这个街道,一样都卖吃的,有卖各种小玩意。
唯一的不同,是这些吃的是她从未见过的,还有一些小玩意,随便一个拿到天界,恐怕都会变成顶级法器。
“咦,这个小吃,好像冰糖葫芦啊?”
当洛清影看见一个小摊贩,上面卖的串串,让她想到了冰糖葫芦。
“小家伙,别过去!”赤阳刚要阻止,便看见洛清影跑了过去,拿过一串小吃便送入嘴里。
哇靠!
这么难吃!
这串小吃入口,差点没让洛清影死去。
这口感生涩中带点苦,又会变成酸,真的不是人能吃的。
“小家伙,我都说让你不要吃了。”赤阳拿出了一个神币,递给了小摊贩,无奈地说道:“不然,你以为我为什么会那么喜欢冰糖葫芦?”
洛清影皱了皱眉,疑惑地看着赤阳,似乎在问,这看似冰糖葫芦的小吃,真的能吃吗?
“这叫宁石,是一种能够淬炼身体的果子。”赤阳解释道:“简单来说,在神域里面你找到吃的,都是为了修炼。味道什么的,根本不重要。”
“这还有什么乐趣?”洛清影撇了撇嘴,满脸的嫌弃。“当初,我还是神女的时候,已经可以餐风饮露,但也没有放弃口腹之欲。”
“人生最幸福的几件事,其中就有吃,难道不是吗?”
如果是过去,赤阳对这个观点是不予苟同,但品尝过各种美味之后,他是相当认可这一个观点。
“唉,我觉得是又有什么办法?神族,是不会花心思在这个上面,也可以说他们根本就没有这个天赋。”

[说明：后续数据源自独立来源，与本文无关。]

Definition proc_enter (st : wstate) (hwnd msg params : Z) : res none wstate :=
  let userdata' := if msg =? WM_NCCREATE then <[hwnd := params]> (userdata st) else userdata st in
  let slot := default 0 (userdata' !! hwnd) in
  let phases' := if msg =? WM_NCCREATE then <[hwnd := Alive]> (phases st)
                 else if msg =? WM_NCDESTROY then <[hwnd := Destroying]> (phases st) else phases st in
  let owners' := if msg =? WM_NCCREATE then <[hwnd := params]> (owners st) else owners st in
  if (slot =? 0) || bool_decide (slot ∈ live st)
  then Ok (mkWState userdata' (live st) (mkFrame hwnd msg slot :: stack st) (dropped st) phases' owners')
  else Panic UndefinedBehaviour.

Definition proc_leave (st : wstate) : res none wstate :=
  match stack st with
  | [] => Err NoneV
  | f :: frames =>
      let phases' := if f_msg f =? WM_NCDESTROY then <[f_hwnd f := Gone]> (phases st) else phases st in
      if (f_msg f =? WM_NCDESTROY) && negb (f_slot f =? 0) then
        if bool_decide (f_slot f ∈ live st)
        then Ok (mkWState (<[f_hwnd f := 0]> (userdata st)) (live st ∖ {[f_slot f]}) frames (dropped st ++ [f_slot f]) phases'
                   (owners st))
        else Panic UndefinedBehaviour
      else Ok (mkWState (userdata st) (live st) frames (dropped st) phases' (owners st))
  end.

Definition wstep (st : wstate) (ev : wevent) : res none wstate :=
  match ev with
  | EBox slot => Ok (mkWState (userdata st) ({[slot]} ∪ live st) (stack st) (dropped st) (phases st) (owners st))
  | EEnter hwnd msg params => proc_enter st hwnd msg params
  | ELeave => proc_leave st
  end.

(** What the allocator and Windows guarantee: a box is new; [WM_NCCREATE]
    comes once, with the box [create] made for this window; [WM_NCDESTROY]
    comes once, to a window that exists; nothing comes after it. *)
Definition allowed (st : wstate) (ev : wevent) : Prop :=
  match ev with
  | EBox slot => slot <> 0 /\ (slot ∉ live st) /\ (slot ∉ dropped st)
  | EEnter hwnd msg params =>
      if msg =? WM_NCCREATE
      then phases st !! hwnd = None /\ params <> 0 /\ params ∈ live st /\ (forall h, user_slot st h <> params)
      else if msg =? WM_NCDESTROY then phases st !! hwnd = Some Alive
      else ~ (phases st !! hwnd = Some Gone)
  | ELeave => stack st <> []
  end.

Inductive wreach (ok : wstate -> wevent -> Prop) : wstate -> Prop :=
  | wreach_init : wreach ok winit
  | wreach_step st ev st' : wreach ok st -> allowed st ev -> ok st ev -> wstep st ev = Ok st' -> wreach ok st'.

(** A frame that destroys its window. *)
Definition destroys (f : frame) : bool := f_msg f =? WM_NCDESTROY.
Definition destroying (st : wstate) : list Z := f_hwnd <$> List.filter destroys (stack st).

“呸呸!”洛清影感觉嘴里,还是苦苦的,酸酸的,很难受,这让她想念娘亲的汤,还有欧阳清风的烤肉。“唉,什么时候才能回去呢?”
“小家伙,恐怕没有这个机会了。”赤阳神色复杂地说道:“你们进入了神域,要想再回到天界,会很困难。”
“困难?”洛清影微微一怔,疑惑地看着赤阳。“你们神族不也下界了吗?”
“能下界的,也就神官以下!一旦超越神官的神族下界,将会受到世界树的反噬。”赤阳看了眼远方,那一颗遮天蔽日的巨树,眸中有着深深的敬畏。
“切,那也是神族,关我什么事?”洛清影不屑地说道。
“你们进入神域,就会被世界树监管。以你和冷月两人的实力,只怕已经超过神官了,自然是无法下界。”
“不是吧?”洛清影耷拉着脸,无语道:“我们进来了,还不给出去了?”
“小影,如果你现在想回去的话,我现在就带你回去。”冷月宠溺地看着洛清影,道:“我不相信,世界树还能拦我们。”
“还是别了吧?”洛清影皱着眉头,担心地说道:“虽然我不太相信赤阳说的话,但是我能感觉到,在这个神域里面,确实有一种奇怪的力量在无时无刻地盯着我。”
之前是不知道,现在听赤阳的解释,她可以很确定,这就是世界树的力量。
赤阳有些不是滋味,现在小家伙都不叫他小赤赤了,心里很是难受,想不到以前很排斥的称呼,现在却变得这般奢侈,也是造化弄人。